7. Methods of Searching for a PPO

The most common way for consumers to search for a PPO is through a local insurance company. Individuals who do not have access to affordable insurance through an employer will head into an insurance office to inquire about PPO coverage. This situation can be advantageous for policy holders looking to switch to a PPO since a face-to-face meeting with an insurance agent can help you research all of your options.

Many professionals have access to an affordable PPO through their employer. Insurance policies and PPOs aren't created equal which means that an employee cannot place his entire trust into the health care offerings in the workplace. Professionals need to conduct as much research as self-employed workers, retirees and others with PPOs in order to find the best way to invest biweekly paychecks.

Consumers can conduct an extensive search for PPO insurance without an extensive sales pitch by using online comparison tools. There are dozens of websites that offer the latest quotes on insurance premiums by PPO companies to help professionals harness the competitive market of health care coverage. It is important to delve into the legitimacy of the quotes as well as the security used in each transaction of information through a third party website for the best research experience.

8. Customer Expectations of a PPO Provider

Customers need to have three expectations from their PPO provider in order to get the best value for their health care money. The main expectation is transparency in medical costs, negotiations and other dealings that influence insurance premiums. You should expect a report from your insurance company about new developments in the PPO as well as premium changes well ahead of the next billing cycle to anticipate major changes in your policy.

Another expectation from your PPO insurer is continued efforts to develop a wider network of health care providers. An insurance company that stands pat with its current network of hospitals and clinics will be passed eventually by competitors who are seeking out new venues of health care for their policy holders. A frequent check of policy updates as well as the online search feature for your insurance company will demonstrate the company's commitment to expanded service.

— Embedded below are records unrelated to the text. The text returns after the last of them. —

(** * Season and year extraction from media titles (src/lib/season-parser.ts)

    A shallow embedding of [parseSeasonFromTitle] and [chineseNumberToInt].
    JavaScript strings are sequences of UTF-16 code units; the regular
    expressions of the source are kept as data and run by a backtracking
    matcher written in continuation-passing style, the way ECMA-262
    describes pattern matching. *)

From Stdlib Require Import ZArith NArith Lia.
From stdpp Require Import base option list strings gmap.

Local Open Scope N_scope.

(** ** Strings *)

(** A code unit is a number below 65536.  Nothing below depends on the bound,
    so the statements hold for every list of numbers. *)
Definition jsstring := list N.

Definition is_digit (c : N) : bool := (48 <=? c) && (c <=? 57).

Definition is_upper (c : N) : bool := (65 <=? c) && (c <=? 90).

Definition is_lower (c : N) : bool := (97 <=? c) && (c <=? 122).

(** [\w]: the basic word characters [A-Za-z0-9_] (no pattern of the source
    has the [u] flag). *)
Definition is_word (c : N) : bool :=
  is_upper c || is_lower c || is_digit c || (c =? 95).

(** WhiteSpace and LineTerminator of ECMA-262: what [\s] matches, what
    [trim] strips and what [parseInt] skips. *)
Definition is_ws (c : N) : bool :=
  ((9 <=? c) && (c <=? 13)) || (c =? 32) || (c =? 160) || (c =? 5760)
  || ((8192 <=? c) && (c <=? 8202)) || (c =? 8232) || (c =? 8233)
  || (c =? 8239) || (c =? 8287) || (c =? 12288) || (c =? 65279).

(** Canonicalize of a pattern with the [i] flag and without [u].  Only the
    ASCII letters are folded: every literal of the two [/i] patterns is
    ASCII, and a code unit of 128 or more never canonicalizes to an ASCII
    one. *)
Definition canon (c : N) : N := if is_lower c then c - 32 else c.

Fixpoint drop_while (p : N -> bool) (s : jsstring) : jsstring :=
  match s with
  | [] => []
  | c :: tl => if p c then drop_while p tl else s
  end.

Fixpoint take_while (p : N -> bool) (s : jsstring) : jsstring :=
  match s with
  | [] => []
  | c :: tl => if p c then c :: take_while p tl else []
  end.

(** [String.prototype.trim]. *)
Definition trim (s : jsstring) : jsstring :=
  reverse (drop_while is_ws (reverse (drop_while is_ws s))).

Definition substring (s : jsstring) (from to : nat) : jsstring :=
  take (to - from) (drop from s).
(** * uAES: a shallow embedding of the mode driver (uaes.c) and its proofs

    The driver of the repository (uaes.c) is embedded over a flat,
    byte-addressed store.  Caller buffers are regions of that store
    named by their first address, so that the in-place block walk, the
    chaining through the buffer itself, and the frame of each call are
    those of the C code.  The block primitives and the key schedule
    (ops.h) are an interface of the driver; the driver is written once
    over that interface, and an instance of it is given afterwards.

    Sizes, counters and addresses are integers: the guards of the entry
    points keep every size within 1..64 before it is used, so the
    unsigned arithmetic of C never wraps on a served call.  The
    [uAES_TRACE_BLOCK] hooks print and change no state; they are left
    out.  Each loop is a function on fuel that tests the condition of
    the C loop at every turn; the caller hands it the block count, or
    the round count, which the proofs show to be enough for the loop to
    reach its exit. *)

From Stdlib Require Import ZArith List Lia Bool Btauto.
Import ListNotations.
Open Scope Z_scope.

(** ** The store *)

(** A store maps an address to the byte held there; [uint8_t *] is an
    address and [NULL] is address 0.  Every address can be read and
    written: a call whose buffers are too short has no meaning in C and
    is not told apart here. *)
Definition mem : Type := Z -> Z.
Definition ptr : Type := Z.
Definition NULL : ptr := 0.

(** [p[0] = v] *)
Definition upd (m : mem) (a : ptr) (v : Z) : mem :=
  fun x => if x =? a then v else m x.

(** [memcpy(block, buf, n)]: the [n] bytes at [buf], as a local array. *)
Definition memcpy_from (m : mem) (buf : ptr) (n : nat) : list Z :=
  map (fun i => m (buf + Z.of_nat i)) (seq 0 n).

(** [memcpy(buf, block, n)]: the first [n] bytes of the local array
    [block] written at [buf], lowest address first. *)
Fixpoint memcpy_to (m : mem) (buf : ptr) (n : nat) (block : list Z) : mem :=
  match n with
  | O => m
  | S n' => memcpy_to (upd m buf (hd 0 block)) (buf + 1) n' (tl block)
  end.

(** ** uaes.h *)

Definition uAES_MAX_INPUT_SIZE : Z := 64.
Definition uAES_MAX_KEY_SIZE : Z := 32.
Definition uAES_BLOCK_SIZE : Z := 16.

Definition uAES128 : Z := 0.
Definition uAES192 : Z := 1.
Definition uAES256 : Z := 2.
Definition uAESRGE : Z := 3.

(** ** uaes.c, constants *)

Definition uAES128_KSCHD_SIZE : Z := 44.
Definition uAES192_KSCHD_SIZE : Z := 52.
Definition uAES256_KSCHD_SIZE : Z := 60.
Definition uAES_MAX_KSCHD_SIZE : Z := 60.

(** Modelled from the spec: the macro [uAES_BLOCK_ALIGN] of ops.h, which
    uaes.c uses and which is not among the sources; blocks are aligned
    on sixteen bytes (section 4.4). *)
Definition uAES_BLOCK_ALIGN : Z := 16.

(** Modelled from the spec: the macro [uAES_BLOCK_ALIGN_MASK] of ops.h,
    not among the sources; it selects the bits of a size that make it
    not a multiple of sixteen. *)
Definition uAES_BLOCK_ALIGN_MASK : Z := 15.

(** Modelled from the spec: the macro [uAES_ALIGN] of ops.h, not among
    the sources; the driver "rounds buffer_size up to the next multiple
    of 16" (section 4.4). *)
Definition uAES_ALIGN (x a : Z) : Z := ((x + (a - 1)) / a) * a.

(** [uint32_t kschd[n] = {0}] *)
Definition kschd_init (n : Z) : list Z := repeat 0 (Z.to_nat n).

(** ** ops.h: the interface the driver is written against.

    Every primitive works on the local 16-byte array [block] (and the
    local schedule [kschd]) it is handed; [key_expansion] reads the key
    through its pointer. *)
Class Ops : Type := {
  key_expansion : mem -> ptr -> list Z -> Z -> Z -> list Z;
  add_round_key : list Z -> list Z -> Z -> Z -> list Z;
  sub_block : list Z -> Z -> list Z;
  shift_rows : list Z -> Z -> list Z;
  mix_columns : list Z -> Z -> list Z;
  inv_sub_block : list Z -> Z -> list Z;
  inv_shift_rows : list Z -> Z -> list Z;
  inv_mix_columns : list Z -> Z -> list Z
}.

(** ** uaes.c, the driver *)

Section Driver.
Context {ops : Ops}.

(** [blk[i] ^= iv[i]] *)
Definition xor_at (m : mem) (blk iv : ptr) (i : Z) : mem :=
  upd m (blk + i) (Z.lxor (m (blk + i)) (m (iv + i))).

(** Body of the loop of [uaes_xor_iv], for column [c]. *)
Definition xor_iv_col (m : mem) (blk iv : ptr) (c : Z) : mem :=
  let m := xor_at m blk iv (4 * c + 0) in
  let m := xor_at m blk iv (4 * c + 1) in
  let m := xor_at m blk iv (4 * c + 2) in
  xor_at m blk iv (4 * c + 3).

(** [uaes_xor_iv]: [for (c = 0; c < 4; c++)]. *)
Definition uaes_xor_iv (m : mem) (blk iv : ptr) : mem :=
  fold_left (fun m c => xor_iv_col m blk iv c) [0; 1; 2; 3] m.

(** The loop [for (round = 1; round < Nr; round++)] of
    [uaes_foward_cipher], entered at [round]. *)
Fixpoint foward_rounds (fuel : nat) (block kschd : list Z) (round Nb Nr : Z)
  : list Z :=
  match fuel with
  | O => block
  | S fuel' =>
      if round <? Nr then
        let block := sub_block block Nb in
        let block := shift_rows block Nb in
        let block := mix_columns block Nb in
        let block := add_round_key block kschd round Nb in
        foward_rounds fuel' block kschd (round + 1) Nb Nr
      else block
  end.

(** What [uaes_foward_cipher] does to its local array [block], between
    the two [memcpy]. *)
Definition foward_block (block kschd : list Z) (Nb Nr : Z) : list Z :=
  let block := add_round_key block kschd 0 Nb in
  let block := foward_rounds (Z.to_nat Nr) block kschd 1 Nb Nr in
  let block := sub_block block Nb in
  let block := shift_rows block Nb in
  add_round_key block kschd Nr Nb.

Definition uaes_foward_cipher (m : mem) (buf : ptr) (kschd : list Z)
    (Nk Nb Nr : Z) : mem :=
  let block := memcpy_from m buf (Z.to_nat uAES_BLOCK_SIZE) in
  let block := foward_block block kschd Nb Nr in
  memcpy_to m buf (Z.to_nat uAES_BLOCK_SIZE) block.

(** The loop [for (round = Nr - 1; round > 0; round--)] of
    [uaes_inverse_cipher], entered at [round]. *)
Fixpoint inverse_rounds (fuel : nat) (block kschd : list Z) (round Nb : Z)
  : list Z :=
  match fuel with
  | O => block
  | S fuel' =>
      if round >? 0 then
        let block := inv_shift_rows block Nb in
        let block := inv_sub_block block Nb in
        let block := add_round_key block kschd round Nb in
        let block := inv_mix_columns block Nb in
        inverse_rounds fuel' block kschd (round - 1) Nb
      else block
  end.

(** What [uaes_inverse_cipher] does to its local array [block], between
    the two [memcpy]. *)
Definition inverse_block (block kschd : list Z) (Nb Nr : Z) : list Z :=
  let block := add_round_key block kschd Nr Nb in
  let block := inverse_rounds (Z.to_nat Nr) block kschd (Nr - 1) Nb in
  let block := inv_shift_rows block Nb in
  let block := inv_sub_block block Nb in
  add_round_key block kschd 0 Nb.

It is important for customers to expect exemplary customer service from their PPO insurer. A multi-tiered claims and communications process with online chats, phone service and quick response teams will help you solve billing problems quickly. Consumers who take this aspect of PPO insurance for granted may encounter problems in the future when a claim has been filed incorrectly.

9. The Various Costs of PPO Coverage to Consumers

There are a variety of health care costs that a consumer must identify in a PPO before they commit to a specific policy. The initial cost of PPO coverage can be found in the premium which can be paid on a monthly or quarterly basis depending on the insurance provider's billing options. You can play around with premium costs by changing the deductible, co-pay and office visit costs for your PPO.

The deductible is the amount of money paid by an insurance holder for discounted services before co-pay and other insurance benefits kick in. The co-pay is the amount that an insurance holder needs to pay for each service provided above and beyond the deductible. In PPO policies with office visitation coverage, an insurance holder pays a specific amount with each visit to cut down on paperwork of claiming each visit against the insurance policy.

One of the trends in PPO coverage over the last decade has been the use of health savings accounts (HSAs) to help insurance holders prepare for future medical costs. PPO policies with health savings accounts feature higher deductibles and lower premiums to help balance the increasing costs of health care. There have been many debates over the effectiveness of HSAs due to the increasing inflation of medical costs in the future compared to the static position of health savings.